Microsoft Extends Windows 10 Security as Windows 11 Testing Expands, Yet Stock Stays Mired in Losses
28.06.2026 - 07:52:53 | boerse-global.de
Microsoft sent two distinct signals about its Windows business in quick succession last week, offering a mixed picture for investors already grappling with a stock that has shed nearly a fifth of its value this year. On June 25, the company extended its Extended Security Updates program for Windows 10 home users through October 2027, granting the old operating system another year of life. A day later, it announced new Windows 11 Insider Preview builds and began rolling channel-switching options to retail users, streamlining the path for early testers.
The ESU extension keeps roughly a billion Windows 10 users inside Microsoft’s ecosystem without forcing an immediate upgrade. Private users can obtain updates for free via Windows Backup, 1,000 Microsoft Rewards points, or a one-time $30 fee. Businesses pay $61 per device annually, with costs rising on renewal. While the program buys time for enterprises and consumers struggling with Windows 11’s hardware requirements, it also delays the PC refresh cycle that typically accompanies a new OS. Windows 11 migration and device sales have both fallen short of expectations.
In tandem, the expanded Insider Program lowers the barrier for testing Windows 11 features. Retail users can now see new channel options in Windows Settings and switch or exit without a system reinstall. Microsoft is moving away from annual feature releases toward staged rollouts with user feedback. The next scheduled milestone is the Windows 11 Security Update on July 14, 2026, which promises point-in-time restore, screen tint, redesigned update settings, and improvements to File Explorer and Bluetooth.

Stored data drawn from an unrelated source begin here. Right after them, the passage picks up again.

(* ===== verification/ManagerQueries.v ===== *)
(** * Queries and pages (internal/codex/manager.go)

    The handlers that only look: the Host's state, directories, session candidates, the
    managed Codexes, a thread's history, a workspace directory.  Long answers come in
    pages; the token of the next page is JSON in base64 and names the operation and the
    query it belongs to. *)

From Stdlib Require Import Ascii String.
From stdpp Require Import base tactics numbers list sorting gmap strings pretty.
From S2P Require Import Prelude GoError GoStrings GoPath FileSystem Float64 Json Client Adapter Runtime Remote Persistence Activity HostEvents Workspace WorkspaceFiles WorkspaceService Base64 Attachments Capability Directory Sessions Budget Translate Manager ManagerWorkspace ManagerItems ManagerTurns.
Local Open Scope string_scope.
Local Open Scope Z_scope.
Local Open Scope list_scope.

(** ** Page tokens *)

Record pageToken := mkPageToken {
  pt_Operation : string;
  pt_Query : string;
  pt_Offset : Z;  (* a Go int *)
  pt_Cursor : string;
}.

Definition set_pt_Operation (x : string) (t : pageToken) : pageToken := mkPageToken x (pt_Query t) (pt_Offset t) (pt_Cursor t).
Definition set_pt_Query (x : string) (t : pageToken) : pageToken := mkPageToken (pt_Operation t) x (pt_Offset t) (pt_Cursor t).
Definition set_pt_Offset (x : Z) (t : pageToken) : pageToken := mkPageToken (pt_Operation t) (pt_Query t) x (pt_Cursor t).
Definition set_pt_Cursor (x : string) (t : pageToken) : pageToken := mkPageToken (pt_Operation t) (pt_Query t) (pt_Offset t) x.

Definition dec_pageToken : decoder pageToken := dec_struct
  [("op", field pt_Operation set_pt_Operation dec_string); ("query", field pt_Query set_pt_Query dec_string);
   ("offset", field pt_Offset set_pt_Offset dec_int64); ("cursor", field pt_Cursor set_pt_Cursor dec_string)].

Definition token_json (t : pageToken) : any :=
  AObj ([("op", AStr (pt_Operation t)); ("query", AStr (pt_Query t))] ++
        (if pt_Offset t =? 0 then [] else [("offset", AInt (pt_Offset t))]) ++
        (if str_empty (pt_Cursor t) then [] else [("cursor", AStr (pt_Cursor t))])).

Definition encodePageToken (t : pageToken) : string := base64_encode RawURLEncoding (default "" (json_encode (token_json t))).

Definition decodePageToken (value operation query : string) : res pageToken :=
  match base64_decode RawURLEncoding value with
  | None => Err (ErrText "invalid page token")
  | Some raw =>
      match Unmarshal dec_pageToken raw (mkPageToken "" "" 0 "") with
      | (t, true) =>
          if bool_decide (pt_Operation t = operation) && bool_decide (pt_Query t = query) then Ok t
          else Err (ErrText "page token does not match operation and normalized query")
      | (_, false) => Err (ErrText "page token does not match operation and normalized query")
      end
  end.

(** [PageRequest]; an absent one reads as one with zero fields. *)
Record PageRequest := mkPageRequest { pq_PageSize : Z; pq_PageToken : string }.

Definition pageSize (p : PageRequest) (max : Z) : Z :=
  let n := if 0 <? pq_PageSize p then pq_PageSize p else 50 in
  if (0 <? max) && (max <? n) then max else n.

(** The offset and the size of the page. *)
Definition page (p : PageRequest) (max : Z) (operation query : string) : res (Z * Z) :=
  if str_empty (pq_PageToken p) then Ok (0, pageSize p max)
  else match decodePageToken (pq_PageToken p) operation query with
  | Ok t =>
      if (pt_Offset t <? 0) || negb (str_empty (pt_Cursor t)) then Err (ErrText "invalid page token")
      else Ok (pt_Offset t, pageSize p max)
  | Err _ => Err (ErrText "invalid page token")
  end.

Definition cursorPage (p : PageRequest) (operation query : string) : res string :=
  if str_empty (pq_PageToken p) then Ok ""
  else match decodePageToken (pq_PageToken p) operation query with
  | Ok t =>
      if negb (pt_Offset t =? 0) || str_empty (pt_Cursor t) then Err (ErrText "invalid page token")
      else Ok (pt_Cursor t)
  | Err _ => Err (ErrText "invalid page token")
  end.

(** [err] as an invalid request. *)
Definition as_invalid {S A} (r : res A) : M S A :=
  match r with Ok a => mret a | Err e => throw (rpcErr ERROR_CODE_INVALID_REQUEST (error_text e)) end.

(** A slice expression out of range panics. *)
Definition slice_panic : goerr := ErrText "runtime error: slice bounds out of range".

Definition go_slice {A} (l : list A) (low high : Z) : res (list A) :=
  if (0 <=? low) && (low <=? high) && (high <=? zlen l)
  then Ok (take (Z.to_nat (high - low)) (drop (Z.to_nat low) l)) else Err slice_panic.

(** The page of a list, where it starts and where it ends; [start + limit] is an [int]. *)
Definition cut_page {A} (l : list A) (start limit : Z) : res (list A * Z * Z) :=
  let high := Z.min (i64 (start + limit)) (zlen l) in
  let start := if zlen l <? start then zlen l else start in
  match go_slice l start high with
  | Ok entries => Ok (entries, start, high)
  | Err e => Err e
  end.

(** The token of what follows, if anything does. *)
Definition next_token (operation query : string) (next total : Z) : string :=
  if next <? total then encodePageToken (mkPageToken operation query next "") else "".

(** ** The Host *)

Inductive RuntimeStatus :=
| RUNTIME_STATUS_STARTING | RUNTIME_STATUS_READY | RUNTIME_STATUS_RESTARTING | RUNTIME_STATUS_STOPPED | RUNTIME_STATUS_UNAVAILABLE.

#[export] Instance RuntimeStatus_eq_dec : EqDecision RuntimeStatus.
Proof. solve_decision. Defined.

Record HostInfo := mkHostInfo {
  hi_HostId : string;
  hi_Ready : bool;  (* HOST_STATUS_READY, else HOST_STATUS_DEGRADED *)
  hi_HostVersion : string;
  hi_StartedAtUnixMs : Z;
  hi_RuntimeStatus : RuntimeStatus;
  hi_AppServerVersion : string;
  hi_RuntimeStartedAtUnixMs : Z;
  hi_RestartCount : Z;
  hi_Capabilities : Capabilities;
}.

(** [UnixMilli] of a time, 0 standing for the zero [time.Time] of the year 1. *)
Definition time_millis (t : Z) : Z := if t =? 0 then -62135596800000 else UnixMilli t.

(** [degraded] is what [m.Degraded()] answers, if it is set. *)
Definition GetHost (hostID version : string) (startedAt : Z) (st : State) (degraded : option bool) (caps : Capabilities) : MM HostInfo :=
  asyncError ← gets mg_asyncError;
  let status := match rs_Status st with
                | StatusReady => RUNTIME_STATUS_READY
                | StatusStarting => RUNTIME_STATUS_STARTING
                | StatusRestarting => RUNTIME_STATUS_RESTARTING
                | StatusStopped => RUNTIME_STATUS_STOPPED
                | StatusFailed => RUNTIME_STATUS_UNAVAILABLE
                end in
  let ready := bool_decide (status = RUNTIME_STATUS_READY) && negb (default false degraded) && str_empty asyncError in
  mret (mkHostInfo hostID ready version (time_millis startedAt) status (Runtime.ir_UserAgent (rs_AppServer st)) (time_millis (rs_StartedAt st))
          (rs_RestartCount st) caps).

(** ** Directories *)

(** [os.ReadDir] with the type of each entry. *)
Definition read_dirs (parent : string) : M FS (list string) :=
  names ← ReadDir parent;
  t ← gets fs_tree;
  mret match walk max_links t [] (Split_slash parent) with
       | Ok d => filter (λ name, is_dir_at t (d ++ [name]) = true) names
       | Err _ => []
       end.

Definition on_disk {A} (m : M FS A) : MF A := zoom snd (λ f w, (w.1, f)) m.

(** The parent, the directories with their paths, and the next page. *)
Definition ListDirectories (env : process_env) (dirs : Directory.Service) (maxPage : Z) (parentPath : string) (p : PageRequest)
    : MF (string * list (string * string) * string) :=
  parent ← as_invalid (Normalize env dirs parentPath);
  r ← attempt (on_disk (read_dirs parent));
  match r with
  | Err e => throw (rpcErr ERROR_CODE_DIRECTORY_NOT_ACCESSIBLE (error_text e))
  | Ok names =>
      let entries := (λ name, (name, Join [parent; name])) <$> merge_sort name_le names in
      at_ ← as_invalid (page p maxPage "directories" parent);
      cut ← of_res (cut_page entries at_.1 at_.2);
      let '(shown, _, high) := cut in
      mret (parent, shown, next_token "directories" parent high (zlen entries))
  end.

(** ** Codexes *)

Definition ListCodexes (maxPage : Z) (p : PageRequest) : MM (list Codex * string) :=
  at_ ← as_invalid (page p maxPage "codexes" "all");
  let '(start, limit) := at_ in
  records ← store (Persistence.ListCodexes (limit + 1) start);
  let more := limit <? zlen records in
  let records := if more then take (Z.to_nat limit) records else records in
  mret (codexFromRecord <$> records,
        if more then encodePageToken (mkPageToken "codexes" "all" (i64 (start + limit)) "") else "").

(** ** History *)

Section History.
Context `{PJ : ProtoJSON} (cfg : ManagerConfig).

(** A turn joins the page. *)
Definition add_turn (h : HistoryPage) (snapshot : TurnSnapshot) : HistoryPage :=
  let h := set_hp_Turns (hp_Turns h ++ [snapshot]) h in
  match turn_Completeness snapshot with
  | Some c =>
      if comp_Truncated c || comp_Incomplete c
      then set_hp_Completeness (mergeCompleteness (hp_Completeness h) (Some c)) (set_hp_HistoryComplete false h) else h
  | None => h
  end.

Definition history_page (resolve : imageDescriptorResolver) (codexID : string) (turns : list Turn) (start limit : Z) : res HistoryPage :=
  match cut_page turns start limit with
  | Err e => Err e
  | Ok (shown, start, high) =>
      let h := foldl add_turn (mkHistoryPage codexID [] "" true None) (turnSnapshot (mc_ContentBudget cfg) resolve <$> shown) in
      let h := set_hp_NextPageToken (next_token "history" codexID high (zlen turns)) h in
      let bounded := boundHistoryPage (mc_ContentBudget cfg) h in
      Ok (if zlen (hp_Turns bounded) <? zlen (hp_Turns h)
          then set_hp_NextPageToken (encodePageToken (mkPageToken "history" codexID (start + zlen (hp_Turns bounded)) "")) bounded
          else bounded)
  end.

Definition ListHistory (runtime : option goerr) (call : string → any → res Message) (describe : option (string → string → res Descriptor))
    (maxPage : Z) (codexID : string) (p : PageRequest) : MM HistoryPage :=
  c ← lookup_codex codexID;
  at_ ← as_invalid (page p maxPage "history" codexID);
  _ ← need_adapter runtime_unavailable runtime;
  match ReadThread call (cdx_ThreadId c) true with
  | (_, Some e) => if normalizeUnmaterializedHistory c e then mret (mkHistoryPage codexID [] "" true None) else throw e
  | (thread, None) =>
      owner ← gets (λ s, get_str (mg_logicalOwners s) codexID);
      of_res (history_page (imageResolverForOwner describe owner) codexID (th_Turns thread) at_.1 at_.2)
  end.

End History.

(** ** A workspace directory *)

Definition ListWorkspaceEntries (ws : WorkspaceFiles.Config) (maxPage : Z) (codexID relative : string) (p : PageRequest)
    : MF (list WorkspaceEntry * string) :=
  _ ← need_codex_id codexID;
  let query := (codexID +:+ nul +:+ relative)%string in
  at_ ← as_invalid (page p maxPage "workspace_list" query);
  r ← with_workspaceError (on_files (Service_List ws codexID relative at_.1 at_.2));
  let '(entries, total) := r in
  mret (entries, next_token "workspace_list" query (at_.1 + zlen entries) total).

(** ** Session candidates *)

Record SessionCandidate := mkCandidate {
  sc_SessionId : string;
  sc_Cwd : string;
  sc_Title : string;
  sc_Preview : string;
  sc_Source : string;
  sc_CreatedAtUnixMs : Z;
  sc_UpdatedAtUnixMs : Z;
  sc_ManagedCodexId : string;
  sc_AlreadyManaged : bool;  (* ALREADY_MANAGED, else RESUMABLE *)
}.

(** A forgotten session as a thread; [source] is the text of its JSON string. *)
Definition forgotten_thread (source : string) (r : ForgottenSessionRecord) : Thread :=
  mkThread (fs_SessionID r) (fs_SessionID r) (fs_CWD r) (if str_empty (fs_Title r) then None else Some (fs_Title r)) (fs_Preview r)
    (fs_CreatedAtUnixMS r) (fs_UpdatedAtUnixMS r) None None (encode_string source) "" [].

(** Forgotten sessions that the app-server does not list; each identity once. *)
Fixpoint add_forgotten (seen : list string) (forgotten : list ForgottenSessionRecord) : list Thread :=
  match forgotten with
  | [] => []
  | r :: forgotten =>
      let key := sessionKey (fs_Source r) (fs_SessionID r) in
      if bool_decide (key ∈ seen) then add_forgotten seen forgotten
      else forgotten_thread (fs_Source r) r :: add_forgotten (key :: seen) forgotten
  end.

Definition candidate (bySession : gmap string string) (t : Thread) : SessionCandidate :=
  let source := normalizeSource (th_Source t) in
  let id := get_str bySession (sessionKey source (th_ID t)) in
  mkCandidate (th_ID t) (th_CWD t) (default "" (th_Name t)) (th_Preview t) source (unixMillis (th_CreatedAt t)) (unixMillis (th_UpdatedAt t))
    id (negb (str_empty id)).

Definition thread_key (t : Thread) : string := sessionKey (normalizeSource (th_Source t)) (th_ID t).

(** State: the manager, the disk and the advertised capabilities. *)
Definition ListSessionCandidates (SA : SessionAdapter) (env : process_env) (dirs : Directory.Service) (runtime : option goerr) (maxPage : Z)
    (requestedCwd : string) (p : PageRequest) : M (MState * FS * Capabilities) (string * list SessionCandidate * string) :=
  _ ← need_adapter runtime_unavailable runtime;
  normalized ← as_invalid (Normalize env dirs requestedCwd);
  cursor ← as_invalid (cursorPage p "sessions" normalized);
  let on_host {A} (m : MF A) : M (MState * FS * Capabilities) A := zoom fst (λ h w, (h, w.2)) m in
  found ← on_host (on_disk (Discover (SA := SA) env dirs [] normalized cursor (pageSize p maxPage)));
  match found with
  | (_, _, Some e) => throw (rpcErr ERROR_CODE_SESSION_NOT_FOUND (error_text e))
  | (cwd, threads, None) =>
      listed ← on_host (on_manager (
        match tp_NextCursor threads with
        | Some next => mret (tp_Data threads, encodePageToken (mkPageToken "sessions" cwd 0 next))
        | None =>
            forgotten ← store (ListForgottenSessions cwd);
            mret (tp_Data threads ++ add_forgotten (thread_key <$> tp_Data threads) forgotten, "")
        end));
      bySession ← on_host (on_manager (gets mg_bySession));
      let sessions := candidate bySession <$> listed.1 in
      _ ← zoom snd (λ c w, (w.1, c)) (modify (ObserveSessionSources (sc_Source <$> sessions)));
      mret (cwd, sessions, listed.2)
  end.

Should investors sell immediately? Or is it worth buying Microsoft?
The stock’s recent behavior suggests investors are not rallying behind these Windows stories. Microsoft closed at €327.90 on Friday, a daily gain of 5.71%, but the bounce came after touching a fresh 52-week low of €307.10 earlier in the session. The shares remain 7.6% below their level 30 days ago and down nearly 19% year to date. At 31% off the 52-week high of €478.10, the equity is deeply under water by most technical measures. The 50-day moving average sits at €352.96 and the 200-day at €383.98, both far above the current price. An RSI of 43 indicates a recovery from oversold territory but lacks any confirmation of an uptrend.

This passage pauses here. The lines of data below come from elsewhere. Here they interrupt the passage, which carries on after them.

(** A token is not authenticated: one with the offset 2^63 - 1 makes the sum of offset and
    limit negative, and the slice expression panics. *)
Lemma crafted_token_panics {A} (l : list A) size maxPage op query : ValidString op = true → ValidString query = true → size < 2 ^ 32 → zlen l < 2 ^ 62 →
  let token := encodePageToken (mkPageToken op query (2 ^ 63 - 1) "") in
  page (mkPageRequest size token) maxPage op query = Ok (2 ^ 63 - 1, page_limit size maxPage) ∧
  cut_page l (2 ^ 63 - 1) (page_limit size maxPage) = Err slice_panic.
Proof.
  intros Ho Hq Hs Hl token. split.
  - unfold page, token. cbn [pq_PageToken]. rewrite encodePageToken_nonempty by done.
    rewrite offset_token by done. done.
  - pose proof (page_limit_pos size maxPage). pose proof (page_limit_bound size maxPage Hs).
    unfold cut_page, go_slice. set (lim := page_limit size maxPage) in *.
    assert (i64 (2 ^ 63 - 1 + lim) = lim - 1 - 2 ^ 63) as ->.
    { unfold i64. replace (2 ^ 63 - 1 + lim + 2 ^ 63) with (lim - 1 + 1 * 2 ^ 64) by lia. rewrite Z_mod_plus_full, Z.mod_small; lia. }
    unfold zlen in *. destruct (Z.ltb_spec (Z.of_nat (length l)) (2 ^ 63 - 1)); [|lia].
    destruct (Z.leb_spec 0 (Z.of_nat (length l))); [|done]. simpl. destruct (Z.leb_spec (Z.of_nat (length l)) (Z.min (lim - 1 - 2 ^ 63) (Z.of_nat (length l)))); [lia|done].
Qed.
(** The items of a turn after [text] has arrived for item [e_ItemID e]: the first item of
    that id grows by the beginning of the text, by all of it if that fits the budget, when
    it shows a text at all; without such an item a new one comes last, which shows the text. *)
Definition grown (budget : Z) (e : Adapter.Event) (text : string) (l l' : list Item) : Prop :=
  (∃ l1 x l2, l = l1 ++ x :: l2 ∧ item_ItemId x = e_ItemID e ∧ Forall (λ i, item_ItemId i ≠ e_ItemID e) l1 ∧
     match delta_target (item_Content x) with
     | None => l' = l
     | Some target => ∃ x' piece, l' = l1 ++ x' :: l2 ∧ item_ItemId x' = e_ItemID e ∧ item_Status x' = item_Status x ∧
         delta_target (item_Content x') = Some (target +:+ piece) ∧
         (slen target ≤ budget → begins piece text ∧ (slen target + slen text ≤ budget → piece = text))
     end) ∨
  Forall (λ i, item_ItemId i ≠ e_ItemID e) l ∧
  ∃ x, l' = l ++ [x] ∧
    (e_ItemID e ≠ "" → ValidString (e_ItemID e) = true → delta_of (e_ItemID e) (e, text) →
     item_ItemId x = e_ItemID e ∧ delta_target (item_Content x) = Some (boundString text budget).1).

(** A request of the app-server as clients see it. *)
Definition request_of (q : Adapter.PendingRequest) (r : PendingRequest) : Prop :=
  match r with
  | Pending_Approval a => Contains (p_Method q) "requestUserInput" = false ∧ apr_ApprovalId a = p_ID q ∧ apr_TurnId a = p_TurnID q ∧
      apr_ItemId a = p_ItemID q ∧ apr_Status a = APPROVAL_STATUS_PENDING ∧
      apr_AllowedDecisions a = [APPROVAL_DECISION_ALLOW; APPROVAL_DECISION_ALLOW_FOR_SESSION; APPROVAL_DECISION_DENY]
  | Pending_UserInput u => Contains (p_Method q) "requestUserInput" = true ∧ uir_UserInputRequestId u = p_ID q ∧ uir_TurnId u = p_TurnID q ∧
      uir_ItemId u = p_ItemID q ∧ uir_Resolved u = false ∧ (qst_QuestionId <$> uir_Questions u) = (uq_ID <$> p_Questions q)
  | Pending_None => False
  end.

(** What the event makes of [old] before it is cut to the frame: the view [u], the payload
    [p] for the clients and its completeness [k]. *)
Definition event_effect (wall : Z) (resolve : imageDescriptorResolver) (manual : bool) (chunk : Z) (pending : PendingRequest) (e : Adapter.Event)
    (old u : CurrentView) (p : EventPayload) (k : option Completeness) : Prop :=
  let budget := contentBudget (mc_ContentBudget cfg) in
  let with_items t items k := set_cv_Completeness (mergeCompleteness (cv_Completeness old) k)
    (set_cv_ActiveTurn (Some (set_turn_Completeness (mergeCompleteness (turn_Completeness t) k) (set_turn_Items items t))) old) in
  let item_effect status make :=
    ∃ t items, let item := translateItem (e_Params e) (e_TurnID e) (e_ItemID e) (e_Method e) (e_Semantic e) status budget PROVENANCE_KIND_LIVE_WIRE (Some resolve) in
      live_turn wall (e_TurnID e) old t ∧ placed item_ItemId item (turn_Items t) items ∧
      u = with_items t items (item_Completeness item) ∧ p = make item ∧ k = item_Completeness item in
  let warning_effect message :=
    ∃ c, let w := mkWarning WARNING_CODE_UNSPECIFIED message 0 {[ "vendor_method" := e_Method e ]} in
      cv_Codex old = Some c ∧ u = set_cv_Codex (Some (set_cdx_Warnings (cdx_Warnings c ++ [w]) c)) old ∧ p = Event_WarningRaised w ∧ k = None in
  match e_Kind e with
  | EventCodexUpdated => ∃ c title status,
      let c' := set_cdx_LastActivityAtUnixMs wall (set_cdx_Status status (set_cdx_Title (if manual then cdx_Title c else title) c)) in
      cv_Codex old = Some c ∧ told_title (e_Method e) (e_Params e) (cdx_Title c) title ∧
      told_status (e_Method e) (e_Params e) (cdx_Status c) status ∧
      u = set_cv_Codex (Some c') old ∧ p = Event_CodexUpdated c' ∧ k = None
  | EventTurnUpdated =>
      let '(status, started, completed, failure) := turnEvent e in
      p = Event_TurnUpdated (mkTurnUpdated (event_turn_id e) status started completed failure) ∧ k = None ∧
      if decide (status = TURN_STATUS_RUNNING) then
        ∃ t, live_turn wall (event_turn_id e) old t ∧
          u = set_cv_ActiveTurn (Some (if decide (started = 0) then t else set_turn_StartedAtUnixMs started t)) old
      else ∃ c, cv_Codex old = Some c ∧
        u = set_cv_ActiveTurn None (set_cv_Codex (Some (set_cdx_LastActivityAtUnixMs wall (set_cdx_ActiveTurnId "" (set_cdx_Status
              (if decide (status = TURN_STATUS_FAILED) then CODEX_STATUS_ERROR else CODEX_STATUS_IDLE) c)))) old)
  | EventItemStarted => item_effect ITEM_STATUS_RUNNING Event_ItemStarted
  | EventItemUpdated => item_effect ITEM_STATUS_RUNNING Event_ItemUpdated
  | EventItemCompleted => item_effect ITEM_STATUS_COMPLETED Event_ItemCompleted
  | EventItemDelta =>
      ∃ t items k0 shown, live_turn wall (e_TurnID e) old t ∧ grown budget e (eventText e) (turn_Items t) items ∧ u = with_items t items k0 ∧
        (shown = "" ∨ shown = (boundString (eventText e) budget).1) ∧ k = (boundString (eventText e) budget).2 ∧
        p = Event_ItemDelta (mkItemDelta (e_TurnID e) (e_ItemID e) chunk
              (if decide (e_Semantic e = SemanticCommandOutput ∨ e_Semantic e = SemanticProcessOutput)
               then Delta_CommandOutput (outputStream (e_Stream e)) shown else Delta_Text shown))
  | EventPendingRequestUpdated =>
      ∃ c requests, cv_Codex old = Some c ∧ placed pendingIDOf pending (cv_PendingRequests old) requests ∧
        u = set_cv_Codex (Some (set_cdx_Status (match pending with Pending_Approval _ => CODEX_STATUS_WAITING_FOR_APPROVAL
                                                | _ => CODEX_STATUS_WAITING_FOR_USER_INPUT end) c)) (set_cv_PendingRequests requests old) ∧
        p = Event_PendingRequestUpdated pending ∧ k = None
  | EventWarningRaised => warning_effect (warningMessage (e_Params e))
  | EventVendor => warning_effect ("unmapped app-server event " +:+ e_Method e +:+ ": " +:+ warningMessage (e_Params e))
  end.

Lemma core_codex v u c : Core.view v = Core.view u → cv_Codex u = Some c → ∃ c', cv_Codex v = Some c' ∧ Core.codex c' = Core.codex c.
Proof.
  intros E Hc. apply (f_equal cv_Codex) in E. cbn in E. rewrite Hc in E. destruct (cv_Codex v) as [c'|]; [|done].
  cbn [fmap option_fmap option_map] in E. apply (inj Some) in E. by exists c'.
Qed.

Lemma active_turn_running wall turnID v : live_turn wall turnID v (active_turn wall turnID v).
Proof.
  unfold live_turn, active_turn. destruct (cv_ActiveTurn v) as [t|]; [|by right].
  case_bool_decide; [by left|right]. split; [|done]. by intros t' [= <-].
Qed.

Lemma upsert_placed {A} (identity : A → string) x l : placed identity x l (upsert identity x l).
Proof.
  induction l as [|y l IH]; [by right|]. cbn [upsert]. case_bool_decide as E; [left; by exists [], y, l|].
  destruct IH as [(l1&z&l2&->&Hz&Hl1&->)|[Hl ->]]; [left|right].
  - exists (y :: l1), z, l2. split_and!; [done|done|by constructor|done].
  - split; [by constructor|done].
Qed.

Lemma applyItemDelta_grown budget t e text : let '(t', shown) := applyItemDelta budget t e text in
  ∃ items, t' = set_turn_Items items t ∧ grown budget e text (turn_Items t) items ∧ (shown = "" ∨ shown = (boundString text budget).1).
Proof.
  unfold applyItemDelta. destruct (append_to _ _ _ _) as [[items taken]|] eqn:E.
  - exists items. split; [done|]. split; [|by destruct taken; [right|left]]. left. revert items E.
    induction (turn_Items t) as [|x l IH]; intros items; [done|]. cbn [append_to]. case_bool_decide as Ex.
    + intros E. exists [], x, l. split; [done|]. split; [done|]. split; [constructor|]. unfold append_delta in E.
      destruct (delta_target (item_Content x)) as [target|] eqn:Et; [|by injection E as <- _]. injection E as <- _.
      eexists _, (fitting budget target text). split; [done|]. split; [by case_match|]. split; [by case_match|]. split.
      * destruct (item_Content x) as [content|] eqn:Ec; [|done].
        assert (delta_target (Some (set_delta_target (target +:+ fitting budget target text) content)) = Some (target +:+ fitting budget target text)) as E
          by (apply delta_target_set; by rewrite Et). by case_match.
      * intros Hb. destruct (fitting_spec budget target text Hb) as (?&_&?). done.
    + destruct (append_to budget (e_ItemID e) text l) as [[l0 tk]|]; [|done]. cbn. intros [= <- ->].
      destruct (IH l0 eq_refl) as (l1&y&l2&->&Hy&Hl1&H). exists (x :: l1), y, l2. split; [done|]. split; [done|]. split; [by constructor|].
      destruct (delta_target (item_Content y)) as [target|]; [|by subst]. destruct H as (x'&piece&->&H). exists x', piece. split; [done|exact H].
  - exists (turn_Items t ++ [delta_item budget (turn_TurnId t) e text]). split; [done|]. split; [|by right]. right. split.
    + revert E. induction (turn_Items t) as [|x l IH]; [done|]. cbn [append_to]. case_bool_decide; [by destruct (append_delta _ _ _)|].
      destruct (append_to budget (e_ItemID e) text l) as [[]|]; [done|]. intros _. constructor; [done|by apply IH].
    + eexists. split; [done|]. intros H1 H2 H3. destruct (delta_item_spec budget (turn_TurnId t) e text H1 H2 H3) as (?&?&_). done.
Qed.

Lemma thread_status_told name old : let new := thread_status name old in
  (name ∈ ["idle"; "inactive"] → new = CODEX_STATUS_IDLE) ∧
  (name ∈ ["active"; "running"] → new = if decide (old = CODEX_STATUS_IDLE) then CODEX_STATUS_RUNNING else old) ∧
  (name ∈ ["error"; "failed"] → new = CODEX_STATUS_ERROR) ∧
  (name ∉ ["idle"; "inactive"; "active"; "running"; "error"; "failed"] → new = old).
Proof.
  cbv zeta. rewrite !elem_of_cons, !elem_of_nil. split_and!.
  - intros [->|[->|[]]]; done.
  - intros [->|[->|[]]]; simpl; by destruct (decide (old = CODEX_STATUS_IDLE)) as [->|]; rewrite ?bool_decide_true, ?bool_decide_false by done.
  - intros [->|[->|[]]]; done.
  - intros Hn. unfold thread_status. repeat case_match; try done; exfalso; apply Hn; tauto.
Qed.

Lemma applyCodexParams_told method raw c : ∃ title status, told_title method raw (cdx_Title c) title ∧ told_status method raw (cdx_Status c) status ∧
  applyCodexParams method raw c = set_cdx_Status status (set_cdx_Title title c).
Proof.
  unfold applyCodexParams, told_title, told_status. destruct (decide (method = "thread/name/updated")) as [E|E].
  - rewrite bool_decide_true by done. exists (match member (rawObject raw) "threadName" with Some (AStr name) => name | Some ANil => "" | _ => cdx_Title c end), (cdx_Status c).
    destruct (member (rawObject raw) "threadName") as [[]|]; (split; [done|]); (split; [done|]); by destruct c.
  - rewrite bool_decide_false by done. fold (thread_body raw). cbv zeta. eexists _, _. split; [done|].
    set (name := firstString (thread_body raw) ["name"; "title"]).
    assert ((if str_empty name then c else set_cdx_Title name c) = set_cdx_Title (if decide (name = "") then cdx_Title c else name) c) as ->.
    { unfold str_empty. destruct (decide (name = "")); [rewrite bool_decide_true by done; by destruct c|by rewrite bool_decide_false]. }
    split; [apply thread_status_told|]. by destruct c.
Qed.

Fundamentally, Windows is no longer a growth engine. In the third fiscal quarter ended March 2026, Microsoft posted revenue of $82.89 billion and earnings per share of $4.27, up from $3.46 a year earlier. The growth came almost exclusively from Azure and related cloud services, which jumped 40%. By contrast, Windows OEM and Devices revenue shrank 2%, and the More Personal Computing segment brought in $13.19 billion, slightly below the $13.37 billion reported a year earlier. Operating margins improved, but the pattern is clear: Microsoft’s future lies in cloud and artificial intelligence, not in selling desktop licenses.
The ESU extension effectively postpones a structural debate for investors. Microsoft offers three migration paths: staying on Windows 10 with paid security patches, buying new Windows 11 PCs, or adopting the cloud-based Windows 365, which lets users shift to Windows 11 without replacing every machine immediately. All three keep customers inside the Microsoft orbit, but they also spread the upgrade pressure over a longer horizon. For the stock, that means the Windows installed base remains a persistent weight — a retention story rather than a growth catalyst — alongside the brighter narratives from Azure and Copilot.
Looking ahead, the key question for the coming trading week is whether Microsoft can defend its distance from the €307.10 52-week low and attempt a move toward the 50-day moving average above €350. Much will depend on the next quarterly earnings report, due later this summer, which will test whether Azure can sustain its 40% growth pace and whether capital spending on AI remains disciplined. For now, the Windows lifecycle noise — support extensions and testing tweaks alike — offers little more than background texture for a stock in need of a real catalyst.